There are plenty of more challenging and exciting, not to say cheaper, destinations down here, many scarcely trodden by humankind, if at all. Here are 10 suggestions of places to boldly go on Earth:
* The world's highest unclimbed peak is the 7360m Gangkar Punsum in Bhutan. The latest expedition failed, and Bhutan's reclusive rulers, as wary of foreigners as they are of the mountain deities, have banned further attempts.
* Mountain high, ocean deep Challenger Deep, nearly 11km below the surface of the Pacific east of the Philippines, has been visited only once, all of 41 years ago, by Jacques Piccard and Don Walsh. Emulating them would probably cost well over $45 million.
* A volcanic eruption off Iceland brought Surtsey, the world's newest island, out of the waves in 1963. Scientists have followed its progress minutely ever since, and access is kept to a minimum to prevent environmental disturbance. One visitor who defecated there was in big trouble.
* The "Cave of Swimmers", as seen in The English Patient, actually exists. More of an outcrop than a cave, it's at Gilf Kebir in the southern Egyptian desert. To get there, one guide warns, "one tempts the fates." You need to carry all the water, fuel and food necessary to survive three weeks.
* Visiting the North or South Poles, by contrast, is routine. Phone the Polar Travel Company in Yelverton, Devon, and they will read you a price list. Flying to the North Pole is a relative bargain at $20,000. Walking across Antarctica to the South Pole costs five times as much.
* To really get away from it all, the world's most isolated island is Bouvetoy, in the Southern Ocean. The nearest land is more than 1600km away. It's hard to get ashore: where there are no glaciers, the cliffs are over 300m high, but Norway has gone to the trouble of claiming it. A mysterious nuclear flash seen in 1979 was blamed on South Africa, possibly in cahoots with Israel.
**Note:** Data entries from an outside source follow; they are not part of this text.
Definition uacpi_deinitialize_interfaces : M osi (list registered_interface) :=
  l ← gets registered_interfaces;
  modify (with_interfaces []);;
  modify (with_mutex 0);;
  modify (with_handler None);;
  modify (with_latest 0);;
  mret (l ≫= reset_interface).

Definition uacpi_latest_queried_vendor_interface : M osi Z := gets latest_queried_interface.

(** The interface found, if there is one, and the list with a changed
    interface in its place. *)
Fixpoint find_interface (p : registered_interface → bool) (l : list registered_interface) : option registered_interface :=
  match l with
  | [] => None
  | i :: l => if p i then Some i else find_interface p l
  end.

Fixpoint change_interface (p : registered_interface → bool) (f : registered_interface → registered_interface)
    (l : list registered_interface) : list registered_interface :=
  match l with
  | [] => []
  | i :: l => if p i then f i :: l else i :: change_interface p f l
  end.

Definition find_interface_unlocked (name : string) : list registered_interface → option registered_interface :=
  find_interface (λ i, bool_decide (if_name i = name)).
Definition find_host_interface_unlocked (type : Z) : list registered_interface → option registered_interface :=
  find_interface (λ i, if_host_type i =? type).

(** The checks at the start of the functions: the level, then the mutex. *)
Definition guarded (k : M osi uacpi_status) : M osi uacpi_status :=
  lvl ← gets osi_level;
  if lvl <? UACPI_INIT_LEVEL_SUBSYSTEM_INITIALIZED then mret UACPI_STATUS_INIT_LEVEL_MISMATCH
  else
    ret ← gets osi_mutex_status;
    if negb (bool_decide (ret = UACPI_STATUS_OK)) then mret ret else k.

Definition osi_alloc : M osi Z :=
  l ← gets osi_allocs;
  match l with [] => mret 0 | p :: l => modify (with_osi_allocs l);; mret p end.

Definition uacpi_install_interface (name : string) (kind : Z) : M osi uacpi_status := guarded (
  l ← gets registered_interfaces;
  match find_interface_unlocked name l with
  | Some i =>
      modify (with_interfaces (change_interface (λ i, bool_decide (if_name i = name)) (set_disabled false) l));;
      mret UACPI_STATUS_ALREADY_EXISTS
  | None =>
      interface ← osi_alloc;
      if interface =? 0 then mret UACPI_STATUS_OUT_OF_MEMORY
      else
        name_copy ← osi_alloc;
        if name_copy =? 0 then mret UACPI_STATUS_OUT_OF_MEMORY
        else modify (with_interfaces (MkInterface name 0 (u8 kind) 0 false true :: l));; mret UACPI_STATUS_OK
  end).

(** [while (cur)]: the status and the list. *)
Fixpoint uninstall_loop (name : string) (l : list registered_interface) : uacpi_status * list registered_interface :=
  match l with
  | [] => (UACPI_STATUS_NOT_FOUND, [])
  | cur :: l =>
      if negb (bool_decide (if_name cur = name)) then let '(st, l) := uninstall_loop name l in (st, cur :: l)
      else if if_dynamic cur then (UACPI_STATUS_OK, l)
      else if negb (if_disabled cur) then (UACPI_STATUS_OK, set_disabled true cur :: l)
      else (UACPI_STATUS_NOT_FOUND, cur :: l)
  end.

Definition uacpi_uninstall_interface (name : string) : M osi uacpi_status := guarded (
  l ← gets registered_interfaces;
  let '(ret, l) := uninstall_loop name l in
  modify (with_interfaces l);;
  mret ret).

Definition configure_host_interface (type : Z) (enabled : bool) : M osi uacpi_status := guarded (
  l ← gets registered_interfaces;
  match find_host_interface_unlocked type l with
  | None => mret UACPI_STATUS_NOT_FOUND
  | Some i =>
      modify (with_interfaces (change_interface (λ i, if_host_type i =? type) (set_disabled (negb enabled)) l));;
      mret UACPI_STATUS_OK
  end).

Definition uacpi_enable_host_interface (type : Z) : M osi uacpi_status := configure_host_interface type true.
Definition uacpi_disable_host_interface (type : Z) : M osi uacpi_status := configure_host_interface type false.

Definition uacpi_set_interface_query_handler (handler : option uacpi_interface_handler) : M osi uacpi_status := guarded (
  h ← gets interface_handler;
  match h, handler with
  | Some _, Some _ => mret UACPI_STATUS_ALREADY_EXISTS
  | _, _ => modify (with_handler handler);; mret UACPI_STATUS_OK
  end).

Definition UACPI_INTERFACE_ACTION_DISABLE : Z := 0.
Definition UACPI_INTERFACE_ACTION_ENABLE : Z := 1.

Definition configure_interface (action kind : Z) (i : registered_interface) : registered_interface :=
  if negb (Z.land kind (if_kind i) =? 0) then set_disabled (action =? UACPI_INTERFACE_ACTION_DISABLE) i else i.

Definition uacpi_bulk_configure_interfaces (action kind : Z) : M osi uacpi_status := guarded (
  l ← gets registered_interfaces;
  modify (with_interfaces (map (configure_interface action kind) l));;
  mret UACPI_STATUS_OK).

(** The status, and the answer if it is a success. *)
Definition uacpi_handle_osi (string : string) : M osi (uacpi_status * bool) :=
  ret ← gets osi_mutex_status;
  if negb (bool_decide (ret = UACPI_STATUS_OK)) then mret (ret, false)
  else
    l ← gets registered_interfaces;
    match find_interface_unlocked string l with
    | None => mret (UACPI_STATUS_OK, false)
    | Some interface =>
        latest ← gets latest_queried_interface;
        (if latest <? if_weight interface then modify (with_latest (if_weight interface)) else mret tt);;
        h ← gets interface_handler;
        mret (UACPI_STATUS_OK,
              match h with None => negb (if_disabled interface) | Some h => h string (negb (if_disabled interface)) end)
    end.

(** ** The abstract specification *)

(** The calls the users of the library and the interpreter make. *)
Inductive osi_call :=
| Install (name : string) (kind : Z)
| Uninstall (name : string)
| Host (type : Z) (enabled : bool)
| Handler (h : option uacpi_interface_handler)
| Bulk (action kind : Z)
| Query (name : string)
| Latest.

Definition plain (c : M osi uacpi_status) : M osi (uacpi_status * Z) := st ← c; mret (st, 0).

Definition do_call (c : osi_call) : M osi (uacpi_status * Z) :=
  match c with
  | Install name kind => plain (uacpi_install_interface name kind)
  | Uninstall name => plain (uacpi_uninstall_interface name)
  | Host type true => plain (uacpi_enable_host_interface type)
  | Host type false => plain (uacpi_disable_host_interface type)
  | Handler h => plain (uacpi_set_interface_query_handler h)
  | Bulk action kind => plain (uacpi_bulk_configure_interfaces action kind)
  | Query name => '(st, b) ← uacpi_handle_osi name; mret (st, Z.b2z b)
  | Latest => x ← uacpi_latest_queried_vendor_interface; mret (UACPI_STATUS_OK, x)
  end.

Fixpoint do_calls (cs : list osi_call) : M osi (list (uacpi_status * Z)) :=
  match cs with
  | [] => mret []
  | c :: cs => r ← do_call c; rs ← do_calls cs; mret (r :: rs)
  end.

Record osi_spec := MkOsiSpec {
  sp_known : gmap string registered_interface;
  sp_handler : option uacpi_interface_handler;
  sp_latest : Z
}.

Definition sp_change (f : registered_interface → registered_interface) (p : registered_interface → bool) (t : osi_spec) : osi_spec :=
  MkOsiSpec ((λ i, if p i then f i else i) <$> sp_known t) (sp_handler t) (sp_latest t).

(** What a call does to the map: a name is known once it is installed, a
    predefined one for ever; a query asks whether it is known and enabled. *)
Definition spec_call (c : osi_call) (t : osi_spec) : uacpi_status * Z * osi_spec :=
  match c with
  | Install name kind =>
      match sp_known t !! name with
      | Some i => (UACPI_STATUS_ALREADY_EXISTS, 0, MkOsiSpec (<[name := set_disabled false i]> (sp_known t)) (sp_handler t) (sp_latest t))
      | None => (UACPI_STATUS_OK, 0,
                 MkOsiSpec (<[name := MkInterface name 0 (u8 kind) 0 false true]> (sp_known t)) (sp_handler t) (sp_latest t))
      end
  | Uninstall name =>
      match sp_known t !! name with
      | None => (UACPI_STATUS_NOT_FOUND, 0, t)
      | Some i =>
          if if_dynamic i then (UACPI_STATUS_OK, 0, MkOsiSpec (delete name (sp_known t)) (sp_handler t) (sp_latest t))
          else if if_disabled i then (UACPI_STATUS_NOT_FOUND, 0, t)
          else (UACPI_STATUS_OK, 0, MkOsiSpec (<[name := set_disabled true i]> (sp_known t)) (sp_handler t) (sp_latest t))
      end
  | Host type enabled => (UACPI_STATUS_OK, 0, sp_change (set_disabled (negb enabled)) (λ i, if_host_type i =? type) t)
  | Handler h =>
      match sp_handler t, h with
      | Some _, Some _ => (UACPI_STATUS_ALREADY_EXISTS, 0, t)
      | _, _ => (UACPI_STATUS_OK, 0, MkOsiSpec (sp_known t) h (sp_latest t))
      end
  | Bulk action kind =>
      (UACPI_STATUS_OK, 0,
       sp_change (set_disabled (action =? UACPI_INTERFACE_ACTION_DISABLE)) (λ i, negb (Z.land kind (if_kind i) =? 0)) t)
  | Query name =>
      match sp_known t !! name with
      | None => (UACPI_STATUS_OK, 0, t)
      | Some i =>
          (UACPI_STATUS_OK, Z.b2z (default (λ _ b, b) (sp_handler t) name (negb (if_disabled i))),
           MkOsiSpec (sp_known t) (sp_handler t) (Z.max (sp_latest t) (if_weight i)))
      end
  | Latest => (UACPI_STATUS_OK, sp_latest t, t)
  end.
* If you want to get as far away from the sea as possible, head for the Russian republic of Tuva. A monument near the capital, Kyzyl, marks the centre of Asia. The nearest salt water is at least 2400km away, but yaks and throat-singers abound.
* Adventure of a different kind is available in Colombia, a strong contender for the most dangerous place on Earth. "Your insurance company will tell you there are four kidnappings and 73 murders every day," says The World's Most Dangerous Places website.
* Fangataufa is a desert island with a difference. All right, the French used to carry out nuclear tests there, but there are palm trees, a lagoon and plenty of fish which are safe to eat. Less crowded than Mururoa, a few minutes' flying time away, where about 20 French personnel remain.
* Swindon. The top attraction mentioned by the Wiltshire town's tourist office is the railway museum. And don't forget the Oasis leisure centre. Famous alumni? Diana Dors, Melinda Messenger, Billie Piper. Enough said.
But you'd probably have to pay Tito $45 million to go there.